Data Inconsistencies Caused by Concurrent Operations

  • Lost Update: T1 modifies data; T2 later overwrites it, causing T1's changes to be lost.
  • Dirty Read: T1 modifies data; T2 reads it before T1 commits. If T1 rolls back, T2 has read invalid data.
  • Non-Repeatable Read: T1 reads data; T2 modifies it; T1 reads again and sees different values.
  • Phantom Read: T1 reads a range of rows; T2 inserts or deletes rows within that range; T1 re-reads and sees a different number of rows.
Difference Between Non-Repeatable Read and Phantom Read
  • Non-Repeatable Read: Same condition, same data value changes on re-read.
  • Phantom Read: Same condition, number of records differs on re-read.

Transaction Isolation Levels and Their Effects

Isolation Level Avoids Notes
Read Uncommitted None High risk of anomalies; visible to uncommitted changes.
Read Committed Dirty Read Still susceptible to non-repeatable reads and phantom reads.
Repeatable Read Dirty Read, Non-Repeatable Read Vulnerable to phantom reads.
Serializable All Enforces strict serial execution via locking.

MySQL’s default isolation level is Repeatable Read.

Viewing and Setting MySQL Isolation Level
-- View global isolation level
SELECT @@global.tx_isolation;

-- View session isolation level
SELECT @@transaction_isolation;

-- Set global isolation level
SET GLOBAL TRANSACTION ISOLATION LEVEL REPEATABLE READ;

-- Set session isolation level
SET SESSION TRANSACTION ISOLATION LEVEL REPEATABLE READ;
Choosing the Right Isolation Level
  • Favor higher consistency at the database layer, allowing upstream applications to adapt.
  • Spring-managed transactions override MySQL settings. If the specified isolation level is unsupported, Spring transaction won’t activate.
  • Read Committed and Repeatable Read are most commonly used.

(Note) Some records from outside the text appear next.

(** * Etsy MCP server: the tool dispatcher and its authorization gate

    A shallow embedding of [src/index.ts]: the [CallToolRequestSchema]
    handler of [EtsyMCPServer.setupHandlers], the nineteen tool handlers it
    switches over, the tool registry of [getTools] and [createServer].

    JavaScript values are embedded as a JSON tree, [undefined] as [None];
    the asynchronous handlers run in a small monad that threads the list of
    HTTP requests handed to the axios instance and propagates exceptions. *)

From Stdlib Require Import String Ascii List ZArith Bool Lia.
From Stdlib Require Import DecimalString.
Import ListNotations.
Local Open Scope string_scope.
Set Warnings "-register-all".

(* ================================================================== *)
(** ** JavaScript values *)
(* ================================================================== *)

Module JS.

(** A JavaScript number.  The source never computes with numbers: it tests
    them for truthiness and prints them.  An integral number is carried by
    its value; a non-integral one ([19.99]) by the decimal text that
    [Number.prototype.toString] gives it, and is never zero. *)
Inductive number : Type :=
| Int (z : Z)
| Dec (text : string).

(** The values that [JSON.parse] produces: tool arguments and HTTP bodies.
    An object lists its own properties, whose keys are pairwise distinct,
    in enumeration order. *)
Inductive json : Type :=
| JNull
| JBool (b : bool)
| JNum (n : number)
| JStr (s : string)
| JArr (items : list json)
| JObj (fields : list (string * json)).

(** A value that may be [undefined]. *)
Definition value : Type := option json.
Definition undefined : value := None.

(** An object built by the source; a property may hold [undefined]. *)
Definition object : Type := list (string * value).

Definition num (z : Z) : json := JNum (Int z).

(** *** Property access *)

Fixpoint assoc {A : Type} (k : string) (o : list (string * A)) : option A :=
  match o with
  | [] => None
  | (k', v) :: rest => if String.eqb k k' then Some v else assoc k rest
  end.

(** [o.k] on a parsed object: [undefined] when [k] is not a property. *)
Definition get (o : list (string * json)) (k : string) : value := assoc k o.

(** [o.k = v]: overwrite the property in place or append it. *)
Fixpoint set (k : string) (v : value) (o : object) : object :=
  match o with
  | [] => [(k, v)]
  | (k', v') :: rest =>
      if String.eqb k k' then (k, v) :: rest else (k', v') :: set k v rest
  end.

Definition has_key {A : Type} (k : string) (o : list (string * A)) : bool :=
  match assoc k o with Some _ => true | None => false end.

(** *** Truthiness and [||] *)

Definition number_is_zero (n : number) : bool :=
  match n with Int z => Z.eqb z 0 | Dec _ => false end.

Definition string_is_empty (s : string) : bool :=
  match s with EmptyString => true | _ => false end.

Definition truthy (v : value) : bool :=
  match v with
  | None => false
  | Some JNull => false
  | Some (JBool b) => b
  | Some (JNum n) => negb (number_is_zero n)
  | Some (JStr s) => negb (string_is_empty s)
  | Some (JArr _) => true
  | Some (JObj _) => true
  end.

(** [a || b] *)
Definition or_else (a b : value) : value := if truthy a then a else b.

(** *** ToString: template literals and [Array.prototype.join] *)

(** The double nearest to the integer [n >= 0], ties to the even mantissa;
    [None] when [n] rounds beyond the largest finite double.  [Int z]
    stands for the number that [z] denotes, which is this double. *)
Definition nearest_double (n : Z) : option Z :=
  if (n <? 2 ^ 53)%Z then Some n
  else
    let e := (Z.log2 n - 52)%Z in
    let q := Z.shiftr n e in
    let r := (n - Z.shiftl q e)%Z in
    let half := Z.shiftl 1 (e - 1) in
    let q' := if (r <? half)%Z then q
              else if (half <? r)%Z then (q + 1)%Z
              else if Z.even q then q else (q + 1)%Z in
    let v := Z.shiftl q' e in
    if (v <? 2 ^ 1024)%Z then Some v else None.

Definition rounds_to (v c : Z) : bool :=
  match nearest_double c with
  | Some w => (w =? v)%Z
  | None => false
  end.

(** The decimal with the fewest significant digits that reads back as the
    double [v], searched from [10 ^ p] downwards; of two, the closer one. *)
Fixpoint shortest_decimal (v : Z) (p : nat) : Z :=
  let unit := (10 ^ Z.of_nat p)%Z in
  let lo := (v / unit * unit)%Z in
  let hi := (lo + unit)%Z in
  match rounds_to v lo, rounds_to v hi with
  | true, true =>
      if (v - lo <? hi - v)%Z then lo
      else if (hi - v <? v - lo)%Z then hi
      else if Z.even (lo / unit) then lo else hi
  | true, false => lo
  | false, true => hi
  | false, false =>
      match p with
      | O => v
      | S p' => shortest_decimal v p'
      end
  end.

Definition digits (n : Z) : string := NilZero.string_of_int (Z.to_int n).

Fixpoint strip_zeros (fuel : nat) (n : Z) : Z :=
  match fuel with
  | O => n
  | S fuel' => if (n mod 10 =? 0)%Z then strip_zeros fuel' (n / 10) else n
  end.

(** [Number::toString] of a positive integral double, given the shortest
    decimal [c] that reads back as it: all the digits below [1e21], the
    exponent form from there on. *)
Definition positive_to_string (c : Z) : string :=
  if (c <? 10 ^ 21)%Z then digits c
  else
    let n := String.length (digits c) in
    match digits (strip_zeros n c) with
    | String d EmptyString => String d EmptyString
    | String d rest => String d ("." ++ rest)
    | EmptyString => EmptyString
    end ++ "e+" ++ digits (Z.of_nat (n - 1)).

Definition magnitude_to_string (n : Z) : string :=
  match nearest_double n with
  | None => "Infinity"
  | Some v =>
      if (v <? 2 ^ 53)%Z then digits v
      else positive_to_string (shortest_decimal v (String.length (digits v)))
  end.

Definition number_to_string (n : number) : string :=
  match n with
  | Int z =>
      if (z <? 0)%Z then "-" ++ magnitude_to_string (- z)
      else magnitude_to_string z
  | Dec text => text
  end.

(** A number as [JSON.stringify] prints it: [null] when it is not finite. *)
Definition number_to_json (n : number) : string :=
  match n with
  | Int z =>
      match nearest_double (Z.abs z) with
      | Some _ => number_to_string n
      | None => "null"
      end
  | Dec text => text
  end.

Fixpoint concat_with (sep : string) (parts : list string) : string :=
  match parts with
  | [] => EmptyString
  | [p] => p
  | p :: rest => p ++ sep ++ concat_with sep rest
  end.

(** All the conversions of a list, or [None] when one of them fails. *)
Fixpoint sequence (parts : list (option string)) : option (list string) :=
  match parts with
  | [] => Some []
  | Some p :: rest =>
      match sequence rest with
      | Some ps => Some (p :: ps)
      | None => None
      end
  | None :: _ => None
  end.

(** ToString of a parsed value; [None] is the
    [TypeError: Cannot convert object to primitive value].  An array is
    joined by commas.  A plain object gives [[object Object]] through
    [Object.prototype.toString], unless it has an own property [toString]:
    that value is not callable, and [valueOf], own or inherited, gives no
    primitive either. *)
Fixpoint to_string (v : json) : option string :=
  match v with
  | JNull => Some "null"
  | JBool true => Some "true"
  | JBool false => Some "false"
  | JNum n => Some (number_to_string n)
  | JStr s => Some s
  | JArr items =>
      option_map (concat_with ",")
        (sequence
           (map (fun x => match x with
                          | JNull => Some EmptyString
                          | _ => to_string x
                          end) items))
  | JObj fields =>
      if has_key "toString" fields then None else Some "[object Object]"
  end.

(** [xs.join(sep)]: [null] elements give the empty string. *)
Definition join (sep : string) (items : list json) : option string :=
  option_map (concat_with sep)
    (sequence
       (map (fun x => match x with
                      | JNull => Some EmptyString
                      | _ => to_string x
                      end) items)).

(** [`${v}`] *)
Definition interpolate (v : value) : option string :=
  match v with
  | None => Some "undefined"
  | Some j => to_string j
  end.

(** *** [JSON.stringify(v, null, 2)] *)

Definition hex_digit (n : nat) : ascii :=
  match n with
  | 0 => "0" | 1 => "1" | 2 => "2" | 3 => "3" | 4 => "4" | 5 => "5"
  | 6 => "6" | 7 => "7" | 8 => "8" | 9 => "9" | 10 => "a" | 11 => "b"
  | 12 => "c" | 13 => "d" | 14 => "e" | _ => "f"
  end%char%nat.

Definition dquote : string := String (ascii_of_nat 34) EmptyString.
Definition backslash : string := String (ascii_of_nat 92) EmptyString.
Definition newline : string := String (ascii_of_nat 10) EmptyString.

(** One code unit inside a JSON string literal. *)
Definition escape_char (c : ascii) : string :=
  let n := nat_of_ascii c in
  if Nat.eqb n 34 then backslash ++ dquote
  else if Nat.eqb n 92 then backslash ++ backslash
  else if Nat.eqb n 8 then backslash ++ "b"
  else if Nat.eqb n 9 then backslash ++ "t"
  else if Nat.eqb n 10 then backslash ++ "n"
  else if Nat.eqb n 12 then backslash ++ "f"
  else if Nat.eqb n 13 then backslash ++ "r"
  else if Nat.ltb n 32 then
    backslash ++ "u00"
      ++ String (hex_digit (Nat.div n 16))
           (String (hex_digit (Nat.modulo n 16)) EmptyString)
  else String c EmptyString.

Fixpoint escape (s : string) : string :=
  match s with
  | EmptyString => EmptyString
  | String c rest => escape_char c ++ escape rest
  end.

Definition quote (s : string) : string := dquote ++ escape s ++ dquote.

Fixpoint stringify_at (indent : string) (v : json) : string :=
  let inner := indent ++ "  " in
  match v with
  | JNull => "null"
  | JBool true => "true"
  | JBool false => "false"
  | JNum n => number_to_json n
  | JStr s => quote s
  | JArr [] => "[]"
  | JArr items =>
      "[" ++ newline ++ inner
        ++ concat_with ("," ++ newline ++ inner)
             (map (stringify_at inner) items)
        ++ newline ++ indent ++ "]"
  | JObj [] => "{}"
  | JObj fields =>
      "{" ++ newline ++ inner
        ++ concat_with ("," ++ newline ++ inner)
             (map (fun kv => quote (fst kv) ++ ": " ++ stringify_at inner (snd kv))
                  fields)
        ++ newline ++ indent ++ "}"
  end.

(** [JSON.stringify(v, null, 2)] of a parsed value. *)
Definition stringify (v : json) : string := stringify_at EmptyString v.

(** The properties of a source-built object that [JSON.stringify] keeps:
    a property holding [undefined] is skipped. *)
Fixpoint defined_fields (o : object) : list (string * json) :=
  match o with
  | [] => []
  | (k, Some v) :: rest => (k, v) :: defined_fields rest
  | (_, None) :: rest => defined_fields rest
  end.

(** [JSON.stringify(o, null, 2)] of a source-built object. *)
Definition stringify_object (o : object) : string :=
  stringify (JObj (defined_fields o)).

End JS.

Import JS.

Notation "o '.[' k ']'" := (JS.get o k) (at level 1, left associativity,
  format "o .[ k ]").
Notation "a '|||' b" := (JS.or_else a b) (at level 50, left associativity).

(* ================================================================== *)
(** ** The axios instance seen from the handlers *)
(* ================================================================== *)

Inductive verb : Type := GET | POST | PUT | PATCH | DELETE.

(** One call on the axios instance: the verb, the path, the [params] of the
    request configuration and the body object. *)
Record request : Type := mkRequest {
  method : verb;
  url : string;
  params : option JS.object;
  data : option JS.object
}.

(** The part of an [AxiosResponse] that the source reads. *)
Record response : Type := mkResponse {
  resp_data : json;
  resp_status : Z
}.

(** What can be thrown.  [AxiosError] is the only error for which
    [axios.isAxiosError] holds; its [response] is absent on a network
    failure. *)
Inductive exn : Type :=
| AxiosError (message : string) (response : option response)
| TypeError (message : string)
| Error (message : string).

Definition isAxiosError (e : exn) : bool :=
  match e with AxiosError _ _ => true | _ => false end.

Definition error_message (e : exn) : string :=
  match e with
  | AxiosError m _ => m
  | TypeError m => m
  | Error m => m
  end.

Definition error_response (e : exn) : option response :=
  match e with AxiosError _ r => r | _ => None end.

(** How an HTTP call settles. *)
Inductive settled : Type :=
| Resolves (r : response)
| Rejects (e : exn).

(** The remote side, or a stub of it. *)
Definition transport : Type := request -> settled.

(* ================================================================== *)
(** ** The monad of handlers *)
(* ================================================================== *)

Inductive result (A : Type) : Type :=
| Return (a : A)
| Throw (e : exn).
Arguments Return {A} a.
Arguments Throw {A} e.
(* ===== verification/Prelude.v ===== *)
(** * Verification of the gradient-app Tailwind theme configuration

    ** The program

    The repository's one source file, [src/tailwind.config.js], is a
    CommonJS module whose single statement assigns an object literal to
    [module.exports].  The literal has three properties:

    - [content] (lines 3-6): the ordered list of glob patterns that tell
      the styling framework which files to scan for class names;
    - [theme] (lines 7-59): an object with the one property [extend],
      itself an object of eight token categories ([colors],
      [backgroundImage], [boxShadow], [fontFamily], [fontSize],
      [fontWeight], [letterSpacing], [borderRadius]), each an object
      from token name to a literal (a string, a number, or, for
      [fontFamily.sans], an array of strings);
    - [plugins] (line 60): an empty array.

    The file has no functions, no control flow and no state: evaluating
    it builds one JavaScript value.  What can go wrong in such a file is
    what a reader of a design-token table looks for by eye: a token
    name written twice (the later silently wins), a key that JavaScript
    would reorder, a colour or a length that is not a CSS value, a value
    of the wrong JavaScript type.  This development makes each of these
    a theorem about the value the file denotes.

    ** Files

    The files are listed in the order in which they depend on each
    other.  Those marked (source) hold definitions that transcribe
    lines of [src/tailwind.config.js]; the others are the vocabulary in
    which the theorems speak of the source, and the theorems.

    - [Prelude] (this file): what every file shares.  Association lists
      with the last binding winning (the semantics of a repeated key in
      an object literal) and their relation to stdpp's [gmap]; bytes as
      two hexadecimal digits; the tactics [reflect_decide] and
      [inv_some]; the hint databases [theme] and [theme_rw].
    - [Lexical]: characters and numerals as the values of the table use
      them: digit classes, decimal numerals that keep their digits
      ([0.10] and [0.1] are different texts of the same number),
      hexadecimal bytes, the parser type with its monad, the primitive
      parsers with their inversion lemmas, and the interface [Codec]: a
      printer, a parser, and the law that parsing a printed value
      followed by an admissible rest gives the value and the rest back.
    - [Grammar]: grammars as relations between a text and the value it
      denotes, and what it means for a parser to implement a grammar
      ([parses]: every text of the grammar is read back when what
      follows is admissible, and nothing else is read).  One
      composition lemma for each parser combinator of [Lexical], so
      that the correctness of a parser is proved along its definition.
    - [Repeat]: optional parts, repetition and lists with separators,
      as parsers (on fuel) and grammars, with their composition lemmas.
    - [JsValue]: the JavaScript values a literal of strings, numbers,
      arrays and nested objects denotes ([value]), their induction
      principle and decidable equality, property access ([get],
      [get_path]), the order in which an object enumerates its keys
      ([own_keys], array-index keys first), the view of an object as a
      finite map ([obj_to_map]) and the well-formedness invariant
      [wf_value] (no key bound twice, no array-index key, exact
      numbers, all the way down) with its executable check.
    - [Tokens]: a category of the table read through a [Codec]:
      [read], [write], [decode], [encode], [all_tokens], and their
      laws, proved once for every grammar.
    - [Json]: [JSON.stringify] and [JSON.parse] on the values of
      [JsValue], and the round trip on well-formed values.
    - [Config] (source): the transcription of
      [src/tailwind.config.js], one definition per property of the
      literal, named as in the source ([content], [colors],
      [backgroundImage], [boxShadow], [fontFamily], [fontSize],
      [fontWeight], [letterSpacing], [borderRadius], [extend],
      [theme], [plugins], [module_exports]); what the table is expected
      to be ([tokens_of], [token_kind], [config_shape], [table_ok]);
      lemmas on any table that passes [table_ok]; and the theorems on
      the structure of the source.
    - [Reload]: the configuration written as JSON and read back.
    - [CssColor]: colours.  The grammar [#RRGGBB] and
      [rgba(r, g, b, a)] as an inductive relation ([color_text]), the
      parser [p_color] and the printer [print_color], the proof that
      the parser accepts exactly the grammar, and that a printed colour
      parses back to itself.
    - [Palette]: the tokens of [colors] read as colours, and the
      theorems on them.
    - [CssDimension]: dimensions, a number immediately followed by a
      unit, with grammar, parser, printer and their agreement; CSS
      identifiers.
    - [Typography]: the tokens of [fontSize], [letterSpacing],
      [borderRadius], [fontWeight] and [fontFamily] read as dimensions,
      weights and family names, and the theorems on them.
    - [CssShadow]: shadow lists.  Layers of items (lengths, a colour,
      [inset]) with grammar, parser and printer, and the assembly of a
      layer into a [shadow] with offsets, blur, spread, colour.
    - [Shadows]: the tokens of [boxShadow] read as shadow lists, and
      the theorems on them.
    - [CssGradient]: linear gradients, an angle and colour stops, with
      grammar, parser and printer.
    - [Gradients]: the tokens of [backgroundImage] read as gradients,
      and the theorems on them.
    - [Naming]: the names of the tokens: the characters they are made
      of, the convention of each category, the tokens for the state
      under the pointer, the numbered scales, and the class names the
      table contributes under the prefixes of the framework.
    - [Extend]: what [theme.extend] means to the framework, for an
      arbitrary default theme: [resolve_category] and [resolve_token].
    - [Glob]: the pattern language of [content]: brace expansion,
      patterns of segments with [*] and [**], matching as a function
      ([match_glob]) and as a relation ([glob_matches]), and their
      agreement.
    - [Content]: the strings of [content] read as patterns, and the
      theorems on the paths they select.

    ** How the model corresponds to the source

    Each of the thirteen definitions of the first part of [Config] is
    the source text of one property with the JavaScript syntax replaced
    by constructors of [JsValue.value]: a quoted string is [VString], a
    numeric literal [VNumber] (the two numerals of the file are
    integers, kept as [Z]), [[...]] is [VArray] and [{...}] is
    [VObject] with its properties in source order.  An object is kept
    as the list of its properties as written, so that the question "is
    a name bound twice" can be asked of the model; [Prelude.assoc_get]
    gives the value JavaScript would give (the last binding).
    PROJECT.json maps each of these definitions to its lines.  All
    other definitions model no line of the repository: they say what an
    object literal means, what JSON text is, which texts are CSS
    colours, dimensions, shadows and gradients, what a glob pattern
    selects, and what the framework documents of its reading of the
    table ([Extend.resolve_category], [Naming.utilities]).

    ** What the theorems show

    A theorem on the source evaluates a check on the transcribed table
    inside its own proof and then reasons with the lemmas of the
    library, so it holds of the table as written and fails when the
    table is changed against it.

    - Structure ([Config]): the literal is well formed; a token is
      found under [theme.extend.<category>.<name>] exactly when the
      source writes it, with the value written; enumeration follows the
      source; every token has the JavaScript kind of its category; the
      exported object has the shape the framework reads.
    - Serialisation ([Json], [Reload]): a well-formed value written as
      JSON and read back is the same value; so is the exported object.
    - Colours ([CssColor], [Palette]): [p_color] accepts exactly
      [color_text]; every token of [colors] is a colour with channels
      and alpha in range, written in canonical spelling, so that
      decoding and encoding the table is the identity on it; which
      tokens are translucent, which have a hue, how the scales are
      ordered (the background scale is not monotone in its numbers).
    - Typography ([CssDimension], [Typography]): [p_dimension] accepts
      exactly [dimension_text]; every size, spacing and radius is a
      dimension in pixels in canonical text; sizes are ordered; the
      letter spacing is one percent of the font size; weights are valid
      CSS weights; the family list ends in a generic family.
    - Shadows ([CssShadow], [Shadows]): [p_shadow_list] accepts exactly
      [g_shadow_list]; the items a shadow is assembled from are its own
      items; every token of [boxShadow] is a list of shadows in
      canonical spacing; every layer is cast straight down in
      translucent black or white; which tokens write [inset] last.
    - Gradients ([CssGradient], [Gradients]): [p_gradient] accepts
      exactly [g_gradient]; every token of [backgroundImage] is a
      gradient in canonical spacing that fades from top to bottom; the
      gradient under the pointer is the resting one, more opaque.
    - Names ([Naming]): every token name needs no escaping in a class
      name and follows the convention of its category; a token for the
      state under the pointer has its resting token beside it; the
      numbered scales count from 1 without a gap; the class names of
      the table are pairwise different.
    - Merge ([Extend]): for every default theme, the resolved theme
      has every token that [theme.extend] does not write as the
      default theme has it: the source replaces no category.
    - Scanned files ([Glob], [Content]): [match_glob] decides
      [glob_matches]; printed pieces and printed patterns are read
      back; the patterns of [content] select [index.html] and the
      files below [src] with one of five endings, and a scanned path
      matches exactly one entry of the list of patterns.

    ** Bounds and fuel

    The parsers of colours and dimensions, the reader of braces
    ([Glob.p_braces]) and the matchers ([Glob.match_atoms],
    [Glob.match_glob], which try every split of the text a wildcard may
    stand for) recurse structurally on their input or on the pattern,
    or run a fixed number of steps.  Two parsers recurse on
    fuel: [Repeat.p_many], which repeats a part until it fails, and
    [Json.p_json], which descends into nested arrays and objects.  Each
    is given one more unit of fuel than its input has characters.  That
    is enough: a round of [p_many] consumes a character whenever its
    part does ([Repeat.p_many_total]: the fuel does not run out), and
    [Json.p_json_stringify] reads a written value back with any fuel
    above the length of its text.  With more fuel the result of
    [p_many] does not change ([Repeat.p_many_fuel_mono]).
    Numbers are unbounded ([Z], [N], decimal numerals); where CSS or
    JavaScript bounds them (colour channels below 256, alpha within
    [0, 1], array indices below 2^32 - 1, safe integers within
    2^53 - 1, font weights from 1 to 1000) the bound is part of the
    well-formedness predicate of the type.

    ** Not modelled

    The styling framework that reads the configuration, the bundler
    and the module loader are not part of the repository, and their
    code is not modelled: not the generation of the style sheet, not
    the walk over the file system, not the search for class names in
    the files.  Of the framework the development states only the
    rules the configuration is written against: the merge of
    [theme.extend] over a default theme ([Extend]), the prefixes of
    the class names ([Naming]) and the meaning of the glob patterns
    ([Glob], the subset without nested groups, character classes and
    negation).  The default theme itself is a variable, and so is the
    treatment of hidden files.  The JSDoc type
    annotation of line 1, which a type checker reads and the program
    does not, is not modelled.  The grammars are the subsets of CSS
    that the table uses; each grammar file says what it leaves out. *)

From Stdlib Require Export ZArith Ascii.
From stdpp Require Export base tactics option list strings gmap.
(* ===== verification/Lexical.v ===== *)
(** * Lexical: characters, numerals and parsers of CSS values

    The values of the token table are CSS texts: [#1E1E1E],
    [rgba(255, 255, 255, 0.13)], [11.5px], [-0.115px].  This file holds
    what their grammars share:

    - character classes (digits, hexadecimal digits, blanks);
    - decimal numerals as Stdlib's [Decimal.uint], which keeps the
      digits as written ([0.20] and [0.2] are different texts of the
      same number), with printer [chars_of_uint] and reader
      [uint_of_chars];
    - CSS numbers [number]: a sign, an integer part and an optional
      fraction, with their value as a rational;
    - hexadecimal bytes;
    - the parser type, its monad (stdpp's [mret] and [≫=], so parsers
      are written with [x ← p; q]), and the primitive parsers;
    - the interface [Codec]: a printer, a parser, the well-formedness
      predicate of the values and the law that ties them.

    Nothing here translates source lines: these are the definitions the
    theorems on the table's values are stated with. *)

From Stdlib Require Import Decimal DecimalN QArith.
From S2P Require Import Prelude.

#[local] Open Scope char_scope.

Abbreviation chars := (list ascii).

Definition chars_of (s : string) : chars := String.list_ascii_of_string s.
Definition string_of (cs : chars) : string := String.string_of_list_ascii cs.

(** ** Character classes *)

Definition digit_of_ascii (c : ascii) : option (uint → uint) :=
  match c with
  | "0" => Some D0 | "1" => Some D1 | "2" => Some D2 | "3" => Some D3
  | "4" => Some D4 | "5" => Some D5 | "6" => Some D6 | "7" => Some D7
  | "8" => Some D8 | "9" => Some D9 | _ => None
  end.

Definition is_digit (c : ascii) : bool :=
  match digit_of_ascii c with Some _ => true | None => false end.

(** The value of a hexadecimal digit, in either case, from its code:
    [0]-[9] are 48-57, [A]-[F] are 65-70, [a]-[f] are 97-102. *)
Definition hex_val (c : ascii) : option N :=
  let n := N_of_ascii c in
  if (48 <=? n)%N && (n <=? 57)%N then Some (n - 48)%N
  else if (65 <=? n)%N && (n <=? 70)%N then Some (n - 55)%N
  else if (97 <=? n)%N && (n <=? 102)%N then Some (n - 87)%N
  else None.

(** The upper-case hexadecimal digit of a value below 16. *)
Definition hex_upper (d : N) : ascii :=
  ascii_of_N (if (d <? 10)%N then 48 + d else 55 + d).

(** CSS white space: space, tab, line feed, form feed, carriage return. *)
Definition is_space (c : ascii) : bool :=
  match c with
  | " " | "009" | "010" | "012" | "013" => true
  | _ => false
  end.

(** Whether the text begins with a character of the class. *)
Definition starts_with {A} (f : A → bool) (cs : list A) : bool :=
  match cs with c :: _ => f c | [] => false end.

(** The longest prefix of characters of the class, and the rest. *)
Fixpoint span {A} (f : A → bool) (cs : list A) : list A * list A :=
  match cs with
  | c :: cs' =>
      if f c then let '(a, b) := span f cs' in (c :: a, b) else ([], cs)
  | [] => ([], [])
  end.

(** The words of a text, split at each separator: a text with [n]
    separators has [n + 1] words, some of which may be empty. *)
Fixpoint split_on (sep : ascii) (s : chars) : list chars :=
  match s with
  | [] => [[]]
  | c :: s' =>
      if decide (c = sep) then [] :: split_on sep s'
      else match split_on sep s' with
           | w :: ws => (c :: w) :: ws
           | [] => [[c]]
           end
  end.

(** The words joined again, with a separator between two of them. *)
Fixpoint join_with (sep : ascii) (ws : list chars) : chars :=
  match ws with
  | [] => []
  | [w] => w
  | w :: ws' => w ++ sep :: join_with sep ws'
  end.

(** ** Decimal numerals *)

Fixpoint chars_of_uint (u : uint) : chars :=
  match u with
  | Nil => []
  | D0 u => "0" :: chars_of_uint u | D1 u => "1" :: chars_of_uint u
  | D2 u => "2" :: chars_of_uint u | D3 u => "3" :: chars_of_uint u
  | D4 u => "4" :: chars_of_uint u | D5 u => "5" :: chars_of_uint u
  | D6 u => "6" :: chars_of_uint u | D7 u => "7" :: chars_of_uint u
  | D8 u => "8" :: chars_of_uint u | D9 u => "9" :: chars_of_uint u
  end.

Fixpoint uint_of_chars (cs : chars) : option uint :=
  match cs with
  | [] => Some Nil
  | c :: cs' =>
      d ← digit_of_ascii c; u ← uint_of_chars cs'; Some (d u)
  end.

#[export] Instance uint_eq_dec : EqDecision uint.
Proof. solve_decision. Defined.

(** A numeral is canonical when it is the one [N.to_uint] prints: no
    leading zero, and [0] for zero. *)
Definition canonical_uint (u : uint) : bool :=
  bool_decide (unorm u = u).

(** ** CSS numbers

    The subset of the CSS number token the table uses: an optional minus
    sign, one or more digits, and optionally a point and one or more
    digits.  [num_frac = Nil] stands for "no fraction". *)

Record number : Type := Number {
  num_neg : bool;
  num_int : uint;
  num_frac : uint;
}.

#[export] Instance number_eq_dec : EqDecision number.
Proof. solve_decision. Defined.

Definition wf_number (n : number) : Prop := num_int n ≠ Nil.

Definition print_frac (f : uint) : chars :=
  match f with
  | Nil => []
  | _ => "." :: chars_of_uint f
  end.

Definition print_number (n : number) : chars :=
  (if num_neg n then ["-"] else []) ++ chars_of_uint (num_int n) ++
  print_frac (num_frac n).

(** The number as the fraction [num_scaled n / 10 ^ num_places n]. *)
Definition num_places (n : number) : N := N.of_nat (nb_digits (num_frac n)).

Definition num_scaled (n : number) : Z :=
  let m := (Z.of_N (N.of_uint (num_int n)) * 10 ^ Z.of_N (num_places n)
            + Z.of_N (N.of_uint (num_frac n)))%Z in
  if num_neg n then (- m)%Z else m.

Definition number_to_Q (n : number) : Q :=
  Qmake (num_scaled n) (Z.to_pos (10 ^ Z.of_N (num_places n))).

(** Comparisons of rationals are decided by evaluation. *)
#[export] Instance Qeq_decision (x y : Q) : Decision (x == y)%Q.
Proof. unfold Qeq. apply _. Defined.

#[export] Instance Qle_decision (x y : Q) : Decision (x <= y)%Q.
Proof. unfold Qle. apply _. Defined.

#[export] Instance Qlt_decision (x y : Q) : Decision (x < y)%Q.
Proof. unfold Qlt. apply _. Defined.

(** The characters that would change how a number is read if they
    followed it: a digit or a point. *)
Definition continues_number (c : ascii) : bool :=
  is_digit c || bool_decide (c = ".").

Current Read vs Snapshot Read in MySQL

  • Current Read: SELECT ... FOR UPDATE — reads the latest version, applies locks (write-blocking), uses pessimistic locking.
  • Snapshot Read: SELECT — non-blocking, concurrent read using MVCC. In serializable mode, it behaves like current read.

Snapshot read is a key feature of MVCC, enabling high concurrency without blocking.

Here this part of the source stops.